The things that used to get my heart pumping; the dancing, the parties, the staying up late and not spending a second organizing anything much less a pantry, no longer do it for me.
Excitement these days is finding a great new brand of shampoo or finally getting that two-year-old stain out of the carpet.
I mean, talk about satisfaction.
My teens’ comments and reactions to my lifestyle remind me there was a time I used to feel great sorrow for my mother as she was staying home to stencil a chest while I was headed out with friends, or the days she'd wake up and would talk about how she was already looking forward to bedtime.
Essentially, I have become my mother: a middle-aged woman who would rather stay in and read than go out in public and talk to people. Not to mention put on uncomfortable clothing and try to keep my eyes open past 10 p.m. because it just doesn't feel natural to me, most nights anyway.
I remember her doing such things and I'd think, I never want to be like that.
To me, she was living a life which I viewed as boring, and pretty pathetic, and I wondered how I could keep myself away from that hot mess.
Now my kids are thinking the same about me.
But looking back to my teenage years (and most of my 20s), I now realize I always felt angst; I was looking for contentment outside of myself. I always thought that friend, or that outfit, or that man was the key to my happiness.

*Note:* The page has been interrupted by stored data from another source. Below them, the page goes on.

Definition find_table (file_number file_size : Z) : st TableCache (Table F) := on_tables (
  found ← on_cache (λ c, cache_get c file_number);
  match found with
  | Some t => mret t
  | None =>
    t ← lift (open_table file_number file_size);
    _ ← on_cache (λ c, cache_insert c file_number t 1);
    mret t
  end).
Definition tc_evict (file_number : Z) : st TableCache unit := on_tables (λ c,
  match cache_erase c file_number with
  | Ok c' => (Ok tt, c')
  | Err e => (Err e, c)
  | Panic => (Panic, c)
  | OutOfFuel => (OutOfFuel, c)
  end).
Definition tc_get (verify_checksums fill_cache : bool) (key : bytes) (file_number file_size : Z) : st TableCache (option BlockIterator) :=
  table ← find_table file_number file_size;
  on_blocks (internal_get_with C table verify_checksums fill_cache key).
Definition tc_new_iter (file_number file_size : Z) : st TableCache (ConcatenateIterator BlockIterator BlockIterator) :=
  t ← find_table file_number file_size;
  mret (new_table_iterator t).

(** Sequences of calls, each with the size its file has; every call answers. *)
Inductive TableOp : Type :=
  | TGet (verify_checksums fill_cache : bool) (key : bytes) (file_number : Z)
  | TIter (file_number : Z)
  | TEvict (file_number : Z).
Inductive TableAnswer : Type :=
  | AGet (r : outcome (option BlockIterator))
  | AIter (r : outcome (ConcatenateIterator BlockIterator BlockIterator))
  | AEvict (r : outcome unit).
Definition table_op (size_of : Z → Z) (op : TableOp) (tc : TableCache) : TableAnswer * TableCache :=
  match op with
  | TGet vc fill k n => let '(r, tc) := tc_get vc fill k n (size_of n) tc in (AGet r, tc)
  | TIter n => let '(r, tc) := tc_new_iter n (size_of n) tc in (AIter r, tc)
  | TEvict n => let '(r, tc) := tc_evict n tc in (AEvict r, tc)
  end.
Fixpoint table_ops (size_of : Z → Z) (ops : list TableOp) (tc : TableCache) : list TableAnswer * TableCache :=
  match ops with
  | [] => ([], tc)
  | op :: ops => let '(a, tc) := table_op size_of op tc in let '(rest, tc) := table_ops size_of ops tc in (a :: rest, tc)
  end.

(** The answers without any cache: the file is opened for every call. *)
Definition direct_op (size_of : Z → Z) (op : TableOp) : TableAnswer :=
  match op with
  | TGet vc _ k n => AGet (t ← open_table n (size_of n); internal_get C t vc k)
  | TIter n => AIter (t ← open_table n (size_of n); Ok (new_table_iterator t))
  | TEvict _ => AEvict (Ok tt)
  end.
End Reading.

(** ** Transparency *)
Section Facts.
Context {SN : Snappy} {CRC : Crc32} {F : Type} {FO : File F} {BC : Type} {CA : Cache bytes Block BC}.
Context (holds : (bytes → Block → Prop) → BC → Prop) {LAWS : CacheLaws CA holds}.
Context (C : Comparator) (key_ok : bytes → Prop) (storage_open : bytes → outcome F) (db_path : bytes) (paranoid_checks : bool)
  (filter_policy : option FilterPolicy) (size_of : Z → Z) (cap : Z).
Notation opened n := (open_table C storage_open db_path paranoid_checks filter_policy n (size_of n)).
Context (Hsound : ∀ n t, opened n = Ok t → sound_handles C key_ok t).

Lemma le8_inj x x' : in_uint 64 x → in_uint 64 x' → to_le_bytes 8 x = to_le_bytes 8 x' → x = x'.
Proof. intros Hx Hx' Heq. rewrite <- (of_to_le_bytes 8 x), <- (of_to_le_bytes 8 x') by done. by rewrite Heq. Qed.
Lemma cache_key_inj n n' x x' : in_uint 64 n → in_uint 64 n' → in_uint 64 x → in_uint 64 x' →
  cache_key n x = cache_key n' x' → n = n' ∧ x = x'.
Proof.
  intros Hn Hn' Hx Hx'. unfold cache_key. rewrite !put_fixed_64_eq. intros Heq.
  apply app_inj_2 in Heq as [Heq Hx2]; [|by rewrite !length_to_le_bytes]. apply app_inv_head in Heq.
  by split; apply le8_inj.
Qed.
Lemma table_open_number (f : F) n size vc P t : table_open C f n size vc P = Ok t → t_file_number t = n.
Proof.
  unfold table_open. case_match; [done|]. intros (fs & _ & (ft & _ & (d & _ & (ib & _ & Ht)%bind_Ok)%bind_Ok)%bind_Ok)%bind_Ok.
  destruct P as [P|]; [|by injection Ht as <-]. destruct (0 <? _); [|by injection Ht as <-].
  destruct (read_block f (ft_meta_index_handle ft.1) vc ≫= block_new) as [mb| | |]; [|by simplify_eq..].
  apply bind_Ok in Ht as (fr & _ & Ht). by injection Ht as <-.
Qed.
Lemma opened_number n t : opened n = Ok t → t_file_number t = n.
Proof. unfold open_table. intros (f & _ & Ht)%bind_Ok. by eapply table_open_number. Qed.
Lemma flush_memtable_ok d hist recs li lm m : db_inv d hist recs li lm → db_im_mem d = Some m →
  v_next_file_number (db_versions d) + 1 < 2 ^ 64 → sizes_ok (v_current (db_versions d)) →
  ∃ b g level, let v := db_versions d in
    flush_memtable ck ucmp o remove_table m d =
      (Ok (add_file (Z.of_nat level) (fm_number g) (fm_file_size g) (fm_smallest g) (fm_largest g) (ve_new (Z.of_nat (o_max_levels o)))),
       with_tables (with_versions d (with_counters v (v_next_file_number v + 1) (v_last_sequence v))) (<[v_next_file_number v := b]> (db_tables d))) ∧
    fm_number g = v_next_file_number v ∧ fm_allowed_seeks g = 0 ∧ 0 < fm_file_size g < 2 ^ 64 ∧ (level < o_max_levels o)%nat ∧
    (level ≠ 0%nat → ∀ j, (j ≤ level)%nat → level_free uord (v_current v) (ukey (ik_data (fm_smallest g))) (ukey (ik_data (fm_largest g))) j) ∧
    file_inv (<[v_next_file_number v := b]> (db_tables d)) g li ∧ file_ok uok uord g ∧
    len (ik_data (fm_smallest g)) < 2 ^ 32 ∧ len (ik_data (fm_largest g)) < 2 ^ 32.
Proof.
  intros Hinv Him Hnext Hsz. pose proof (di_im _ _ _ _ _ Hinv) as Hi. rewrite Him in Hi. destruct Hi as [Hm Hne].
  destruct (mem_rep_iter m li Hm) as (Hs & Hok & Hit). pose proof (di_live _ _ _ _ _ Hinv) as Hlive. pose proof (li_length _ _ _ _ _ Hlive) as Hlen.
  destruct (head li) as [a|] eqn:Ha; [|by destruct li]. destruct (last li) as [z|] eqn:Hz; [|by apply last_None in Hz].
  assert (head (rec_kv <$> li) = Some (rec_kv a)) as Ha' by (destruct li; [done|]; by injection Ha as ->).
  assert (last (rec_kv <$> li) = Some (rec_kv z)) as Hz' by (by rewrite fmap_last, Hz).
  assert (Forall (λ e : entry, ikey_ok uok e.1) (rec_kv <$> li)) as Hik.
  { apply Forall_fmap. eapply Forall_impl; [exact Hok|]. intros r Hr. by destruct (rec_key_ok uok r Hr) as (_ & _ & ? & _). }
  destruct (write_level0_ok (IT := MemTableIterator_Iterator ucmp) ck ucmp uok uord (mem_target_ok uok) (mem_iter_rep uok uord) holds
    (λ b es b' H1 H2, proj1 (sink_sized b es b' H1 H2)) remove_table (o_max_mem_compact_level o) (o_max_file_size o) (v_current (db_versions d)) (rec_kv <$> li) (rec_kv a) (rec_kv z)
    (mi_new m) (v_next_file_number (db_versions d)) (ve_new (Z.of_nat (o_max_levels o))) [] (length li) true)
    as (b & size & level & Hrun & Hpos & Hb & Hlv & _ & Hfree & (b0 & Hb0 & Hfin & Hsize)); try done.
  { apply Hlive. } { rewrite Hlen. apply (oo_levels Ho). } { apply (oo_file_size Ho). } { by rewrite length_fmap. }
  rewrite Hlen in Hrun, Hlv. pose proof (sink_sized b0 _ b Hb0 Hfin) as Hsb.
  assert (rec_ok uok a ∧ rec_ok uok z) as [Hao Hzo].
  { rewrite Forall_forall in Hok. rewrite head_lookup in Ha. rewrite last_lookup in Hz. split; apply Hok; by eapply list_elem_of_lookup_2. }
  destruct (rec_key_ok uok a Hao) as (_ & _ & Hak & Hal). destruct (rec_key_ok uok z Hzo) as (_ & _ & Hzk & Hzl).
  exists b, (mkMeta 0 size (v_next_file_number (db_versions d)) (mkIKey (rec_ikey a)) (mkIKey (rec_ikey z))), level. cbv zeta.
  cbn [fm_number fm_allowed_seeks fm_file_size fm_smallest fm_largest ik_data]. split_and!; try done; try lia.
  - unfold flush_memtable. rewrite (mem_len_rep uok uord _ _ Hm), Hrun. done.
  - split; cbn [fm_number fm_smallest fm_largest]; [|done|done|by exists a, z]. exists b. by rewrite lookup_insert_eq.
  - split; cbn [fm_smallest fm_largest ik_data]; [done|done| |].
    + destruct (sorted_bounds _ (rec_kv a) (rec_kv z) (rec_kv z) Hs Ha' Hz') as [? _]; [|done]. rewrite last_lookup in Hz'. by eapply list_elem_of_lookup_2.
    + rewrite (kseq_rec z Hzo : kseq (rec_ikey z) = _). destruct Hzo as [_ [? ?] _ _ _]. done.
Qed.

Notation compact_mem_table := (compact_mem_table ck ucmp o set_iter create_manifest remove_manifest update_current remove_table remove_file).

(** The tables after a flush. *)
Definition recs_after (number : Z) (li : list mrec) (recs : Z → list mrec) : Z → list mrec := λ n, if decide (n = number) then li else recs n.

I was wrong. What happens as you get older, you learn your happiness is an inside job. And if you'd rather stay in and read, or organize the bookshelf on a Saturday evening, you do it because it makes you incredibly happy and you don't care if others view you are boring.
You value things like a cozy sofa, clothes that feel good, plenty of sleep, and the satisfaction of knowing your sweaters are color coordinated.
I know the sentiment is lost on my teens now, but my hope for them is that they someday reach this level of life; where a quiet evening in alone or with a loved one brings them great joy, and they don't care if others think they are living a boring life in the slow lane.
That's not to say I don't still enjoy going out with girlfriends, planning a spontaneous weekend away, or participating in a polar dip. I still want great friends, fantastic relationships, and my love for finding that perfect outfit hasn't faded. I just don't hold these things to the standard that I once did. If that makes me old and boring to me kids (or anyone else), I'm good with that.
And to be perfectly honest, I am more excited about making a new Pad Thai recipe I found on Pinterest tonight and crawling into bed than I am about the date I have later this week, and I feel zero shame. I’m sure someday my kids will understand.